**EXERCISE REQUIREMENTS:** From the entries below, please output exactly the lines starting at the one containing "carrying the publish" and ending at the one containing "destruct (classify_shared_live item", both included.

**DATASET EXCERPTS:**
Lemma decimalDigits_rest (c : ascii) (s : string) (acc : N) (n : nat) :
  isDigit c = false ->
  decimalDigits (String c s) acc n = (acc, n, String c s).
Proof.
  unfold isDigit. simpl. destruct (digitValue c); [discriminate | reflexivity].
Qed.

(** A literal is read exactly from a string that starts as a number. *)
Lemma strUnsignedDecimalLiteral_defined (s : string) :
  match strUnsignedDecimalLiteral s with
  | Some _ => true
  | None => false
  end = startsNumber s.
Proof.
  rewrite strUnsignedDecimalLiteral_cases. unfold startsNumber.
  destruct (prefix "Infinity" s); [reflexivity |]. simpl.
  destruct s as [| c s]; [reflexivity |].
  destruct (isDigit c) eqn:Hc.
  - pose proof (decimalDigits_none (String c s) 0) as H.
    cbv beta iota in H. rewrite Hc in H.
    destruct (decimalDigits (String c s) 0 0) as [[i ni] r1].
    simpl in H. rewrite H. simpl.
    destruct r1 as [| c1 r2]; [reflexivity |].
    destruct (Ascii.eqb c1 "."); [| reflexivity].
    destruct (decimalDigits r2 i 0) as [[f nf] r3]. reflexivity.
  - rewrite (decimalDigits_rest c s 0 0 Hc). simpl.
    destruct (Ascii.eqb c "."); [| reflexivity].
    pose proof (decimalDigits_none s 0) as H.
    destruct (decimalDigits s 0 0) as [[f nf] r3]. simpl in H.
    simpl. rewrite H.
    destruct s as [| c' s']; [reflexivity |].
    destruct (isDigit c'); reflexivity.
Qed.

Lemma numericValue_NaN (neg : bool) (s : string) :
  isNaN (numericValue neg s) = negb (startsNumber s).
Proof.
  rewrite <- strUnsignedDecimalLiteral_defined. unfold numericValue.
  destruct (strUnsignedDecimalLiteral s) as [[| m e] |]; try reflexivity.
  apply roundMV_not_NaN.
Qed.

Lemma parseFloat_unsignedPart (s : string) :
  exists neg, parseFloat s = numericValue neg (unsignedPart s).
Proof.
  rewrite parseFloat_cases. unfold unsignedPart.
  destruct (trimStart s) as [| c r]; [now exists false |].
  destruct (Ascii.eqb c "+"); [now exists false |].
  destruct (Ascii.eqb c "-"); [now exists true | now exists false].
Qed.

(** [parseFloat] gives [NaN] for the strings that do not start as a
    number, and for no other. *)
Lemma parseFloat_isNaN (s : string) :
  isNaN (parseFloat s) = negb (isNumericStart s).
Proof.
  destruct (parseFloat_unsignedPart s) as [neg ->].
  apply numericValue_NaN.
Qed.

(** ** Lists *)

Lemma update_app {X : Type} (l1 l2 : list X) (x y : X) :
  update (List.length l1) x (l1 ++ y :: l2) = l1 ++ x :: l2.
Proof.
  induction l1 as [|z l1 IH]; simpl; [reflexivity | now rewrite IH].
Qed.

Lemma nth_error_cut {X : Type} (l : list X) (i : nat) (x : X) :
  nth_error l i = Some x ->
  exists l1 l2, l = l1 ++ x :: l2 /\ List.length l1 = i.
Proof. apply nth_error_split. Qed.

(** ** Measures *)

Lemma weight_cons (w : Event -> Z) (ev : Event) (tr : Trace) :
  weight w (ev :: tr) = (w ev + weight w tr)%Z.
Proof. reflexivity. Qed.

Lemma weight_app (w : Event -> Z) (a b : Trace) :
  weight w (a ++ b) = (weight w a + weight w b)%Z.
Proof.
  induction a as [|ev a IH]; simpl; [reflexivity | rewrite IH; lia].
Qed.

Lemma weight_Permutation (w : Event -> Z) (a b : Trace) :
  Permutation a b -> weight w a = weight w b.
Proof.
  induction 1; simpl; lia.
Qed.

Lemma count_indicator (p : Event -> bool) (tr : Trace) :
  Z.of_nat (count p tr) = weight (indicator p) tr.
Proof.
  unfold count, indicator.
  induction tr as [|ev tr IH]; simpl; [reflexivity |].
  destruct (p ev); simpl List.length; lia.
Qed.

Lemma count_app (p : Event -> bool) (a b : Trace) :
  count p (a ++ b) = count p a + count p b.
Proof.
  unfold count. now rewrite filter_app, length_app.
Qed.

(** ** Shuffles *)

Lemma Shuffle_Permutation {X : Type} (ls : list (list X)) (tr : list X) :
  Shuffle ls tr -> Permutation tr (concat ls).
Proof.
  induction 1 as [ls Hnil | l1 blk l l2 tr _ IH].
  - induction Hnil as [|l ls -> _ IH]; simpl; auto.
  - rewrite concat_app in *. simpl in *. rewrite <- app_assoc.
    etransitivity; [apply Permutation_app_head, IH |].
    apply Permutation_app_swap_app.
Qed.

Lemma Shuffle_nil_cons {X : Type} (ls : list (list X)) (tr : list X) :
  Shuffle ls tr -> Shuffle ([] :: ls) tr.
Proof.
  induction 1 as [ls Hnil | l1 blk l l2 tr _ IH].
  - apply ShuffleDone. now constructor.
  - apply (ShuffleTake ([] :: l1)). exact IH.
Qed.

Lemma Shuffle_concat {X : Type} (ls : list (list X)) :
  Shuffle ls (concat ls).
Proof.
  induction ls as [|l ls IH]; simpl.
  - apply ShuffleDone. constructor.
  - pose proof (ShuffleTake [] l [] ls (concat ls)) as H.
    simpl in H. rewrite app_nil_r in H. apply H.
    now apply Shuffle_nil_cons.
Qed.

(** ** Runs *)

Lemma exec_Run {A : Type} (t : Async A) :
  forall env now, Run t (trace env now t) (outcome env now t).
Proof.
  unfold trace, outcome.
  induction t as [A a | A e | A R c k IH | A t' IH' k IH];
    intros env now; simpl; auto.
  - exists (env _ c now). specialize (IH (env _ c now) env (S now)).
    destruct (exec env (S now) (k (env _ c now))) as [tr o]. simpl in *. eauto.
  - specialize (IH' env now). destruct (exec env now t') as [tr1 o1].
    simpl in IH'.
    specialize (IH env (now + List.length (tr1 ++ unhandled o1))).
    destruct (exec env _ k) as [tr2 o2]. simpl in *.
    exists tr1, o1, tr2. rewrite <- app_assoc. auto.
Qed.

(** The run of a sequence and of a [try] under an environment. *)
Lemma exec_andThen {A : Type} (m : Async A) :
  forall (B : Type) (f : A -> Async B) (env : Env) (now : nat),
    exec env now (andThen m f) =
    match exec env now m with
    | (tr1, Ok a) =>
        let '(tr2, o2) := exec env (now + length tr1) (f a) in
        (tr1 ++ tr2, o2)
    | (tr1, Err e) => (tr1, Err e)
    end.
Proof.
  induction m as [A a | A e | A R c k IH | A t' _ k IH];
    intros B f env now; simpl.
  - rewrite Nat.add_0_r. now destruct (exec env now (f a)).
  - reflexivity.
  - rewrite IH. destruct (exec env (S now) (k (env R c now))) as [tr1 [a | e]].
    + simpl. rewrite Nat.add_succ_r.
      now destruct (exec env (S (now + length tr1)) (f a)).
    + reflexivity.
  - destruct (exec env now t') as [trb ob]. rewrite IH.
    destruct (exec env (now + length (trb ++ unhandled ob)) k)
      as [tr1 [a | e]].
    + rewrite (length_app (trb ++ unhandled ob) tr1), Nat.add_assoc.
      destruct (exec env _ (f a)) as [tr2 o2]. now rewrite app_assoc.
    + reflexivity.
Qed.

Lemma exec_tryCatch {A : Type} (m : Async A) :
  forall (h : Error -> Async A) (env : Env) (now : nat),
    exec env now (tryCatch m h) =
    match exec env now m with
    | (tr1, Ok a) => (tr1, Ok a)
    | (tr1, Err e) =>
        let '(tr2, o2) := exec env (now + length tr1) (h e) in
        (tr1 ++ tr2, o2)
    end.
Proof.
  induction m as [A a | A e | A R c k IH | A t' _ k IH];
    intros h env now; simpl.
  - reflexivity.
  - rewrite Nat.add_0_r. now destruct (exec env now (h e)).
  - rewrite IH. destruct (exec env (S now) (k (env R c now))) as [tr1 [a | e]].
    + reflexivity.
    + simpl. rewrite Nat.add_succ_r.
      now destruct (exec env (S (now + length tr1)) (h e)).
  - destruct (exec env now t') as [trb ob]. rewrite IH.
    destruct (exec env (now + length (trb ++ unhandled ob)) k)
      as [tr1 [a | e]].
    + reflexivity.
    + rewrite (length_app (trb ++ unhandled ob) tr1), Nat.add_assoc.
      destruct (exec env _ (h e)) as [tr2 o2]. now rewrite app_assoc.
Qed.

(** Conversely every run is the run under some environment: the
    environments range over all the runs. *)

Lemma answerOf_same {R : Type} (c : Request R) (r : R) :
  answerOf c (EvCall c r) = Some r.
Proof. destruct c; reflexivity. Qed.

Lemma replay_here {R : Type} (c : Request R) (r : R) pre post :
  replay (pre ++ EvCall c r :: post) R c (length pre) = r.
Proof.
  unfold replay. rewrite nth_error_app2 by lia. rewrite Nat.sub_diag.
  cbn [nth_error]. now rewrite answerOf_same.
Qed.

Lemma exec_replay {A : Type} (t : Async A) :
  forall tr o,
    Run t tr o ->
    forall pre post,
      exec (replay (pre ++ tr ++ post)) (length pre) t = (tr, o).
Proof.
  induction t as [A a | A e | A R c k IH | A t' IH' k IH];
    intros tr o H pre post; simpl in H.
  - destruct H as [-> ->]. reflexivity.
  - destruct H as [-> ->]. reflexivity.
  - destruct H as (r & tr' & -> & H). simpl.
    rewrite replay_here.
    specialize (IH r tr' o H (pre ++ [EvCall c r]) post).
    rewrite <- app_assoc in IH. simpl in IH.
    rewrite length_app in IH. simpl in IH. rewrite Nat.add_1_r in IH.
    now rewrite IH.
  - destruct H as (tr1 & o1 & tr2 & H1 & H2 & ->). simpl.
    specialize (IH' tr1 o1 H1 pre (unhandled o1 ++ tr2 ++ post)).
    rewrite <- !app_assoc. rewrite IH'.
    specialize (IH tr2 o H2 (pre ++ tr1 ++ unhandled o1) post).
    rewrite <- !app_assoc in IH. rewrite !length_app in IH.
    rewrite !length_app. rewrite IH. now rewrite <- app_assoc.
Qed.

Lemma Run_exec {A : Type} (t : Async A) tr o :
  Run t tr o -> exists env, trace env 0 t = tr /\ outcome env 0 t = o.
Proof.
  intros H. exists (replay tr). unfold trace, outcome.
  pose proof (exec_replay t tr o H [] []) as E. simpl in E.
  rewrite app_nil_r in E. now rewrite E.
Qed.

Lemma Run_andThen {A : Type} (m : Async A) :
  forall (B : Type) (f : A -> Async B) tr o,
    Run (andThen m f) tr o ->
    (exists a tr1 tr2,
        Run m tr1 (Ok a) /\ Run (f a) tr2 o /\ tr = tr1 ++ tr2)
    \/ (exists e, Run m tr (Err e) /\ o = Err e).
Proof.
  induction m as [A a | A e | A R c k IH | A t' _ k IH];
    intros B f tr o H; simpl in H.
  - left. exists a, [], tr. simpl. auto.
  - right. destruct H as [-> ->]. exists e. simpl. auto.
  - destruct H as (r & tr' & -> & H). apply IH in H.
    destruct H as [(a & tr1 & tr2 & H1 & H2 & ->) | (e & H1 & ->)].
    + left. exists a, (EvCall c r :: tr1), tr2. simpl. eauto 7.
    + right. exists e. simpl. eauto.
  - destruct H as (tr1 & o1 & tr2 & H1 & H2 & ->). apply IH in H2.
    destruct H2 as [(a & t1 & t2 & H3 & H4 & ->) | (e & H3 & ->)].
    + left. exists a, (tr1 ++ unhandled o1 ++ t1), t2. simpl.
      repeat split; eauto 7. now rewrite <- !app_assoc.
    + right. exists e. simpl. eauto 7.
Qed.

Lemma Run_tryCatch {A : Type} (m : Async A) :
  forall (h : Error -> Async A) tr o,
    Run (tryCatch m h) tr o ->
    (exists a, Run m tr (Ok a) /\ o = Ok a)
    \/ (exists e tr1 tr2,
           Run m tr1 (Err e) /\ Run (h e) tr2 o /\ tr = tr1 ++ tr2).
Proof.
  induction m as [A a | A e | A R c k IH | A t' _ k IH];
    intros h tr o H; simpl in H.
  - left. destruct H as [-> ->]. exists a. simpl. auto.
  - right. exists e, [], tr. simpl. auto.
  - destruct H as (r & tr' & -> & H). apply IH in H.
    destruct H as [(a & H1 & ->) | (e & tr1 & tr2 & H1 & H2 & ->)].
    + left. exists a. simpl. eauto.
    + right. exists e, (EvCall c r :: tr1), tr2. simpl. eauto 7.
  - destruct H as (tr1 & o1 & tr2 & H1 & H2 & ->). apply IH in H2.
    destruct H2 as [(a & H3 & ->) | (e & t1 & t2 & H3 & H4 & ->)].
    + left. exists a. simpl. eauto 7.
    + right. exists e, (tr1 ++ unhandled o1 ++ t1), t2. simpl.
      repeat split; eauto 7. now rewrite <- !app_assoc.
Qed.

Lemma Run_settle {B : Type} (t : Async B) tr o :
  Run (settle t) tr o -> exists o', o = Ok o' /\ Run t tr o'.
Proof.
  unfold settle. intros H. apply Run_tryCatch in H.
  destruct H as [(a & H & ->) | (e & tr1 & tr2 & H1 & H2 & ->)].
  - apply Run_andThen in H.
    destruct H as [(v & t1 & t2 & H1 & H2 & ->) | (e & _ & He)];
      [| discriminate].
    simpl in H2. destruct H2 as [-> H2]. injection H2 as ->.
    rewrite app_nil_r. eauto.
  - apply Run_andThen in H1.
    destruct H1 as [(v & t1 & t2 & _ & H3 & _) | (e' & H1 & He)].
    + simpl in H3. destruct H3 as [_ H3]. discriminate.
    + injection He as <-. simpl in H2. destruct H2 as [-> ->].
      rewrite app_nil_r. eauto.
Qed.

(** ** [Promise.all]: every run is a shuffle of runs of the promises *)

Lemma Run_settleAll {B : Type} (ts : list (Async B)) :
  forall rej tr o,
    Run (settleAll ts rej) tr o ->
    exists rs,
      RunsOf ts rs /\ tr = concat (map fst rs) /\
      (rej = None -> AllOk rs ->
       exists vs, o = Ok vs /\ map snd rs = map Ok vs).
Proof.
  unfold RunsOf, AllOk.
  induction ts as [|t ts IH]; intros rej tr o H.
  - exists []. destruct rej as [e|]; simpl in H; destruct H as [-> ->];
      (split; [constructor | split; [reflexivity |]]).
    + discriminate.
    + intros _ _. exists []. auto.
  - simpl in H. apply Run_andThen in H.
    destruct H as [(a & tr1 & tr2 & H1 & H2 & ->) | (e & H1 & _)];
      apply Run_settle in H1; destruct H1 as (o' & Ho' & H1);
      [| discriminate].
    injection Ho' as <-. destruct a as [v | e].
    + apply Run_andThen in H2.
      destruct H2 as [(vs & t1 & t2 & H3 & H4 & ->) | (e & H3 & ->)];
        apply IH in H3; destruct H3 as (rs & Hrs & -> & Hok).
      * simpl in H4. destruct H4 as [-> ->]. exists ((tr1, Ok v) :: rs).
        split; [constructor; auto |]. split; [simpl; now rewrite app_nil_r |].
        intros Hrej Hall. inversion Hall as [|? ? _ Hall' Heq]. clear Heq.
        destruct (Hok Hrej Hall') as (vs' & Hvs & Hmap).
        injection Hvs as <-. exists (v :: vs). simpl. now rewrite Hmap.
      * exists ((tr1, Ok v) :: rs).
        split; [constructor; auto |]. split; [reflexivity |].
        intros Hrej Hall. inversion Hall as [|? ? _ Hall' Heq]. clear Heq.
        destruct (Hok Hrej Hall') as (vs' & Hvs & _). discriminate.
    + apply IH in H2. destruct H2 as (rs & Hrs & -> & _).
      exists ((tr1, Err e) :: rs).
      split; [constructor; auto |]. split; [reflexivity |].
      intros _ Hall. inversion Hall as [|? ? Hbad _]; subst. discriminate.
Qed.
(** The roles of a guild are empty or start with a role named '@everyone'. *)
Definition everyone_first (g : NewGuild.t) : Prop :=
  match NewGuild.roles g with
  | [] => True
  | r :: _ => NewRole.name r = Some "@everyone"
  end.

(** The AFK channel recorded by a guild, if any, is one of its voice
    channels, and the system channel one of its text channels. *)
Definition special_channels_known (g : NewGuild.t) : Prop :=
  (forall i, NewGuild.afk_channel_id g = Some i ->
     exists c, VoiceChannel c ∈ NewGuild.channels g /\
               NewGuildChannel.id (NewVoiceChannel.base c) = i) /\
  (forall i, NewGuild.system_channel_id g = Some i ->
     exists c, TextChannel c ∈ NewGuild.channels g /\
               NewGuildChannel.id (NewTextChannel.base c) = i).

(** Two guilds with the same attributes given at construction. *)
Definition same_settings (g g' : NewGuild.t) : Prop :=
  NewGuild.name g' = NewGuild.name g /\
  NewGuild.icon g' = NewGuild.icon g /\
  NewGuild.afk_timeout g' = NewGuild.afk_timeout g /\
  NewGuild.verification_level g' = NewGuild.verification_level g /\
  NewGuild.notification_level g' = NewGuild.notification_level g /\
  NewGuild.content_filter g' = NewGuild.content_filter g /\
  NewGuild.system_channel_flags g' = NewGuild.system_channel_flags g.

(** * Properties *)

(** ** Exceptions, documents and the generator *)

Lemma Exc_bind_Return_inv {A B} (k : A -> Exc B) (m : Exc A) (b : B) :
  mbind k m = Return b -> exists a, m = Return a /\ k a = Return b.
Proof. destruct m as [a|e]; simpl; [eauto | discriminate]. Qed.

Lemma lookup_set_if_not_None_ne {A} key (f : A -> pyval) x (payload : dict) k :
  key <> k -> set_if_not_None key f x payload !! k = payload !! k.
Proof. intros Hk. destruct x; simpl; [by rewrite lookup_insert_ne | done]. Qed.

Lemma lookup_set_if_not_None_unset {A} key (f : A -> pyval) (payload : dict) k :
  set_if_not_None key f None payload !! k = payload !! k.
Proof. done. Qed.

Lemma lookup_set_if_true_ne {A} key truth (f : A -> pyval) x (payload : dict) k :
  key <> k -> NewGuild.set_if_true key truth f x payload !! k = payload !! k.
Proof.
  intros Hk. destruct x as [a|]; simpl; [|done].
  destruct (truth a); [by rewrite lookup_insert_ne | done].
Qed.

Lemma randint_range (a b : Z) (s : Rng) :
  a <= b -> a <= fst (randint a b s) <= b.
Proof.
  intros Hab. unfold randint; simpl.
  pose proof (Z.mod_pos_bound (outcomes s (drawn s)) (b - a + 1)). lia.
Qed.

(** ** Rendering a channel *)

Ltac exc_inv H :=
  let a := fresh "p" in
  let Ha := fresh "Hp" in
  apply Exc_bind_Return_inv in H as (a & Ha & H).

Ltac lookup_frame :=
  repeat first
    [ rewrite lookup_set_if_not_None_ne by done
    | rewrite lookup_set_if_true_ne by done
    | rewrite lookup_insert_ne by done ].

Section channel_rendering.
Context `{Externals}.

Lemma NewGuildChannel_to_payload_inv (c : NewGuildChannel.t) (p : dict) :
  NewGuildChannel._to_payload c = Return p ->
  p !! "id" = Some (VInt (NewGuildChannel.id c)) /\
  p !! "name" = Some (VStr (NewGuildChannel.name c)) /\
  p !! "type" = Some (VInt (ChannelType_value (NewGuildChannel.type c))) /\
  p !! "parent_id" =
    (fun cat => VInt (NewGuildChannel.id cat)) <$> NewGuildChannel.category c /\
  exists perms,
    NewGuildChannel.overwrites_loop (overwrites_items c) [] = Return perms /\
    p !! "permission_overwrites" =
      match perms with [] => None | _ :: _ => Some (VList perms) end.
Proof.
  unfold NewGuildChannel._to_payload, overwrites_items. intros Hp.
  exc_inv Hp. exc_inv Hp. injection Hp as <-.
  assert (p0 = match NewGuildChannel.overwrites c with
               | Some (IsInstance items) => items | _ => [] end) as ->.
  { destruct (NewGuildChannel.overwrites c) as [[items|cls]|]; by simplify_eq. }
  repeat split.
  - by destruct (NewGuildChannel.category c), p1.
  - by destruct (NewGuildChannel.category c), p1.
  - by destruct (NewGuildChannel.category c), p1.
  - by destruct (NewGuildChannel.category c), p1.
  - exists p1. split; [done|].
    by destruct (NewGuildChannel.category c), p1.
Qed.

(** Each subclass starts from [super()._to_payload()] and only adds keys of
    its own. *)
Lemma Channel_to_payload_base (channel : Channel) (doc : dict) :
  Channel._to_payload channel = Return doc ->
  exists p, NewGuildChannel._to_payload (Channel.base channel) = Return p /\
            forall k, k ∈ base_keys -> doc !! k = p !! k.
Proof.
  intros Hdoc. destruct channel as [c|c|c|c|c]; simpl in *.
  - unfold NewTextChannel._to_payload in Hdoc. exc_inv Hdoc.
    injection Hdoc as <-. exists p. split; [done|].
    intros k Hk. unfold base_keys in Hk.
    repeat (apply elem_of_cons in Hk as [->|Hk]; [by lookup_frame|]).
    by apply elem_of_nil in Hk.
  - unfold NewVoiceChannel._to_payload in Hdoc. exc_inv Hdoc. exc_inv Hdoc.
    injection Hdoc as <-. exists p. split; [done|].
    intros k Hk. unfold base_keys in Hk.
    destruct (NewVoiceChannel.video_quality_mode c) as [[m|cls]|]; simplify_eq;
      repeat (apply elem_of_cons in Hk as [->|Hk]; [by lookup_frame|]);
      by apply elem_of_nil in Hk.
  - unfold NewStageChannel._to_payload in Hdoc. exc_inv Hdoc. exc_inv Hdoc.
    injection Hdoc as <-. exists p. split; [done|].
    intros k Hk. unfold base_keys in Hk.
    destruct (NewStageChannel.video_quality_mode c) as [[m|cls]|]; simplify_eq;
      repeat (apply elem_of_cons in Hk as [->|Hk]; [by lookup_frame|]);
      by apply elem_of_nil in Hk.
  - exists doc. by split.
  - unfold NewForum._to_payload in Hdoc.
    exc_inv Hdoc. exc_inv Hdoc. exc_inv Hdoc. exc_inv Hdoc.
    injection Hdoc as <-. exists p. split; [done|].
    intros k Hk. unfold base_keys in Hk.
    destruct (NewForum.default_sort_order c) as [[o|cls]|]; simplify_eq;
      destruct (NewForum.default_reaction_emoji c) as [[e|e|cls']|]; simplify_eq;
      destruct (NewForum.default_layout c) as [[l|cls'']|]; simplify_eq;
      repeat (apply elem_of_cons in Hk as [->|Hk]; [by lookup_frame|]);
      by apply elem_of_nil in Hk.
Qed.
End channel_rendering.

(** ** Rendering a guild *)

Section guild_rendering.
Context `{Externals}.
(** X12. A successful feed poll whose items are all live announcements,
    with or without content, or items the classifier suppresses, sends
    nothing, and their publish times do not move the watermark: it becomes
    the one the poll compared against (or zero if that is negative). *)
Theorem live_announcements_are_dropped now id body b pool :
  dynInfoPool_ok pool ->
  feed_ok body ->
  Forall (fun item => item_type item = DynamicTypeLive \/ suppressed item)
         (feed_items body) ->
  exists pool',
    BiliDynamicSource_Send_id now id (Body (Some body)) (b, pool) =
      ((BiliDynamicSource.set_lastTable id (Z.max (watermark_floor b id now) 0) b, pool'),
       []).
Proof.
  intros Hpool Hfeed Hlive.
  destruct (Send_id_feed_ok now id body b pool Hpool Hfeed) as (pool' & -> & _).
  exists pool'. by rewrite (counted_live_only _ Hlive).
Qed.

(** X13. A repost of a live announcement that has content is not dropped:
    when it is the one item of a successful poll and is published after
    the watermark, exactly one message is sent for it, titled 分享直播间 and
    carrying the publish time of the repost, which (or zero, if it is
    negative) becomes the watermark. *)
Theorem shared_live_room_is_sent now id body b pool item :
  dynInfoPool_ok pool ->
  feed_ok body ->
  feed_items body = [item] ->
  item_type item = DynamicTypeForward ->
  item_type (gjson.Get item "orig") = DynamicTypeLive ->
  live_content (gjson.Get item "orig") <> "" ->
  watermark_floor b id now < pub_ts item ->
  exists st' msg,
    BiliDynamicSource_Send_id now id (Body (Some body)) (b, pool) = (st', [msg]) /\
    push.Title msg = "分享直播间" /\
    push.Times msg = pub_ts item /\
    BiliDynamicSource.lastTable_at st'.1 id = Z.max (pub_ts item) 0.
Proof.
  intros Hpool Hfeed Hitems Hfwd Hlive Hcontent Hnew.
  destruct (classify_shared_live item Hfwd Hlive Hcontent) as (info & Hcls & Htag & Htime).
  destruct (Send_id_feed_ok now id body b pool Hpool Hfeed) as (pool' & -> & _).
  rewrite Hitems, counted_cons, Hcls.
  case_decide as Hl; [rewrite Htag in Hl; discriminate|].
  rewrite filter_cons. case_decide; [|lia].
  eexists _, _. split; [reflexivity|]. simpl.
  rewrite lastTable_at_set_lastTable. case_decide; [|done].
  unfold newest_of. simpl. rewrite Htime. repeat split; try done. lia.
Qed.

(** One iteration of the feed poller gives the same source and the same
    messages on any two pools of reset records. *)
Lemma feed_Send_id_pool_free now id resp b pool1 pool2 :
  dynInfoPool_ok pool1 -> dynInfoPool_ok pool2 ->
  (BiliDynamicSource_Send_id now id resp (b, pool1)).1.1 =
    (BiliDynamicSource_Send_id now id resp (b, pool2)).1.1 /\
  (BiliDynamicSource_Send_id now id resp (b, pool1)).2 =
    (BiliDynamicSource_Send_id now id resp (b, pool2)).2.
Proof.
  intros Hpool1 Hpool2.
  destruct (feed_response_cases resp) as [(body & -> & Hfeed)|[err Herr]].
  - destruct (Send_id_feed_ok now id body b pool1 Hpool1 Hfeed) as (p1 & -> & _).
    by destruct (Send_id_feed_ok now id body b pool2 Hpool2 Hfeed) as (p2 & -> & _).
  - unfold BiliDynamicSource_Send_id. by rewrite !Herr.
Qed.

**SOLUTION BELOW:**
    carrying the publish time of the repost, which (or zero, if it is
    negative) becomes the watermark. *)
Theorem shared_live_room_is_sent now id body b pool item :
  dynInfoPool_ok pool ->
  feed_ok body ->
  feed_items body = [item] ->
  item_type item = DynamicTypeForward ->
  item_type (gjson.Get item "orig") = DynamicTypeLive ->
  live_content (gjson.Get item "orig") <> "" ->
  watermark_floor b id now < pub_ts item ->
  exists st' msg,
    BiliDynamicSource_Send_id now id (Body (Some body)) (b, pool) = (st', [msg]) /\
    push.Title msg = "分享直播间" /\
    push.Times msg = pub_ts item /\
    BiliDynamicSource.lastTable_at st'.1 id = Z.max (pub_ts item) 0.
Proof.
  intros Hpool Hfeed Hitems Hfwd Hlive Hcontent Hnew.
  destruct (classify_shared_live item Hfwd Hlive Hcontent) as (info & Hcls & Htag & Htime).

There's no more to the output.